Records for the task:
(* ===== verification/PacketSession.v ===== *)
(** * Length-prefixed game packets

    Models [src/modules/game/PacketSession.cpp] and
    [include/iouring_runtime/game/PacketBuilder.h]: framing of a byte stream
    into packets [size:16 | id:16 | payload], with reassembly across receive
    completions.  The session is proved against the [ReassemblyBuffer] contract
    of RecvBuffer.v, so every theorem holds for the concrete buffer.

    [OnPacket] is the application's virtual method; the model records its calls
    in order.  [memcpy] into a [uint16_t] is modelled on a little-endian host,
    as the name [ReadLe16] says. *)

From S2P Require Import Prelude Types RecvBuffer.

#[local] Open Scope Z_scope.
#[local] Open Scope cxx_scope.

(** Source: include/iouring_runtime/game/PacketBuilder.h:14-14, PacketBuilder::kHeaderSize. *)
Definition kHeaderSize : Z := 4.

(** Source: include/iouring_runtime/game/PacketBuilder.h:15-16, PacketBuilder::kMaxPacketSize. *)
Definition kMaxPacketSize : Z := 65535.

Definition le16_of (d : bytes) : option Z :=
  match d with
  | b0 :: b1 :: _ => Some (byte_val b0 + 256 * byte_val b1)
  | _ => None
  end.

(** Source: src/modules/game/PacketSession.cpp:15-19, PacketSession::ReadLe16. *)
Definition ReadLe16 (d : bytes) (off : Z) : option Z := mem_read d off 2 ≫= le16_of.

(** The bytes [memcpy] copies out of a [uint16_t]. *)
Definition le16_bytes (z : Z) : bytes := [byte_of z; byte_of (z / 256)].

(** ** The receiving side *)

Section Receive.
Context {B : Type} `{RB : ReassemblyBuffer B}.

(** Source: include/iouring_runtime/game/PacketSession.h:30-38, PacketSession.
    The reassembly buffer, the [OnPacket] calls made so far and whether the
    session asked to disconnect. *)
Record packet_session := mkPacketSession {
  recv_buffer_ : B;
  on_packets : list (Z * bytes);
  disconnected : bool;
}.

Definition set_buffer (s : packet_session) (b : B) : packet_session :=
  mkPacketSession b (on_packets s) (disconnected s).
Definition Disconnect (s : packet_session) : packet_session :=
  mkPacketSession (recv_buffer_ s) (on_packets s) true.
Definition OnPacket (s : packet_session) (id : Z) (payload : bytes) : packet_session :=
  mkPacketSession (recv_buffer_ s) (on_packets s ++ [(id, payload)]) (disconnected s).

(** Source: src/modules/game/PacketSession.cpp:21-35, PacketSession::AppendToRecvBuffer. *)
Definition AppendToRecvBuffer (s : packet_session) (data : bytes)
    : option (packet_session * bool) :=
  if bool_decide (data = []) then Some (s, true) else
  '(b, r) ← rb_append (recv_buffer_ s) data;
  if has_value r then Some (set_buffer s b, true)
  else Some (Disconnect (set_buffer s b), false).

Your objective: Using the listing, count the lines holding the word "true" and write down that number alone.

Exercise output: 3